AI Governance
The Approval Button Is Not Human Oversight
Human oversight sounds reassuring.
It suggests that a person is still there. Someone can approve, reject, check, question, intervene, or take responsibility.
But a human placed at the end of a process is not automatically oversight.
Sometimes that person is only an approval endpoint.
Sometimes they are asked to sign off on work they do not understand, produced by systems they cannot inspect, inside workflows they did not design, using terms that have already outrun the training they were given.
This is where the AI literacy conversation becomes uncomfortable.
We keep asking for AI literacy as if it can be installed directly into organizations, classrooms, public institutions, and lawmaking bodies. But many users, lawmakers, and teachers are still standing on fragile computer literacy.
That is not an insult.
It is a structural problem.
If a person has never been given a clear map of software systems, data flow, permissions, automation, logs, integrations, APIs, model output, memory, and decision authority, then “AI literacy” can easily become a slogan placed on top of missing foundations.
The result is predictable.
People learn to say the right words:
- bias
- transparency
- hallucination
- human in the loop
- risk
- governance
- accountability
But they still cannot tell where the decision happened.
Was it the model?
Was it the application?
Was it the agent?
Was it a workflow rule?
Was it a retrieval layer?
Was it a stale handoff?
Was it a human instruction that no longer matched reality?
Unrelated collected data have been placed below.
(** C4 as stated fails for an entry whose data is falsy. The first call
    is answered [{ success: true, data: null }] and caches [null] at
    t = 0; the second call, at the same instant, finds that fresh entry,
    fails the [if (cachedData)] test and sends the message again. *)
Lemma C4_falsy_entry_refetched :
  cache (this after_null_answer) !! keyOf (H := sampleBuiltins) Traffic (VObj [])
  = Some {| data := VNull; timestamp := 0 |}
  ∧ clock after_null_answer - 0 < cacheTimeout (this after_null_answer)
  ∧ transport_calls after_null_answer
    = [Message {| type := "GET_TRAFFIC_DATA"; params := VObj [] |}]
  ∧ transport_calls
      (fetch (H := sampleBuiltins) null_answer Traffic (VObj [])
         after_null_answer).2
    = [Message {| type := "GET_TRAFFIC_DATA"; params := VObj [] |};
       Message {| type := "GET_TRAFFIC_DATA"; params := VObj [] |}].
Proof. vm_compute. done. Qed.

End Scenarios.

(** ** The messenger *)

Section Messenger.
Import DataManager CoordinatorSamples MessengerSamples.
Context `{Builtins}.

(** C8 (amended). The promise resolves, with [response.data], exactly
    when no channel error is reported and the response and its [success]
    are truthy: for a [success] that is a boolean, exactly when it is
    [true]. Otherwise it rejects with an Error whose message is: the
    channel's message when the runtime reports an error; else the text of
    [response.error] when that is truthy and can be converted to a text;
    else ['Unknown error'] (the response is absent, or carries neither a
    truthy [success] nor a truthy [error]). For a [response.error] that
    cannot be converted to a text the promise is never settled. *)
Theorem C8_sendMessage_settles lastError response :
  (∀ d, sendMessageToBackground lastError response = Some (Resolved d)
        ↔ lastError = None
          ∧ truthy response && truthy (get_prop response "success") = true
          ∧ d = get_prop response "data")
  ∧ (∀ b, get_prop response "success" = VBool b →
          (∃ d, sendMessageToBackground lastError response = Some (Resolved d))
          ↔ lastError = None ∧ b = true)
  ∧ (∀ m, lastError = Some m →
          sendMessageToBackground lastError response
          = Some (Rejected (Error m)))
  ∧ (lastError = None →
     truthy response && truthy (get_prop response "success") = false →
     (truthy (opt_chain response "error") = false →
      sendMessageToBackground lastError response
      = Some (Rejected (Error "Unknown error")))
     ∧ (truthy (opt_chain response "error") = true →
        sendMessageToBackground lastError response
        = if convertible (get_prop response "error")
          then Some (Rejected (Error (ToString (get_prop response "error"))))
          else None)).
Proof.
  unfold sendMessageToBackground.
  split; [intros d; split|split; [intros b Hb; split|split]].
  - destruct lastError as [m|]; [done|].
    destruct (truthy response && truthy (get_prop response "success")).
    + by intros [= <-].
    + by destruct (convertible _).
  - by intros (-> & -> & ->).
  - intros [d Hd]. destruct lastError as [m|]; [done|]. split; [done|].
    rewrite Hb in Hd. simpl in Hd. destruct b; [done|].
    rewrite andb_false_r in Hd. by destruct (convertible _).
  - intros [-> ->]. rewrite Hb. simpl.
    assert (truthy response = true) as -> by (by destruct response).
    by eexists.
  - by intros m ->.
  - intros -> ->. split; intros Herr; unfold or_else; rewrite Herr.
    + cbn [convertible]. by rewrite ToString_text.
    + by destruct response.
Qed.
Was it an automation path that nobody noticed had become the default?
Without that map, oversight becomes ceremonial. The human can approve the surface while the structure underneath remains invisible.
This is especially dangerous in education and lawmaking.
Teachers are being asked to prepare students for systems that are changing faster than curriculum can stabilize. Lawmakers are being asked to regulate systems whose operational behavior is often described to them through abstractions, vendor language, policy summaries, and expert testimony. Users are told to be responsible while being surrounded by AI features embedded into tools they already use.
The gap is not only knowledge.
It is interface.
If the human cannot see the working structure, the human cannot govern it meaningfully.
This is why Signalane separates output from decision. A model response is not the same thing as judgment. A button is not the same thing as oversight. A policy statement is not the same thing as human presence. A literacy program that teaches caution without teaching system structure leaves people frightened but not competent.
AI literacy has to begin lower than many people want to admit.
It has to teach:
- what kind of system is being used
- where data enters
- where tools act
- what memory is available
- what the agent can change
- what evidence is current
- who holds decision authority
- where the human can interrupt meaningfully
Only then does human oversight become more than a phrase.
The approval button is not human oversight.
It is only useful when the human pressing it understands the system well enough to know what is being approved.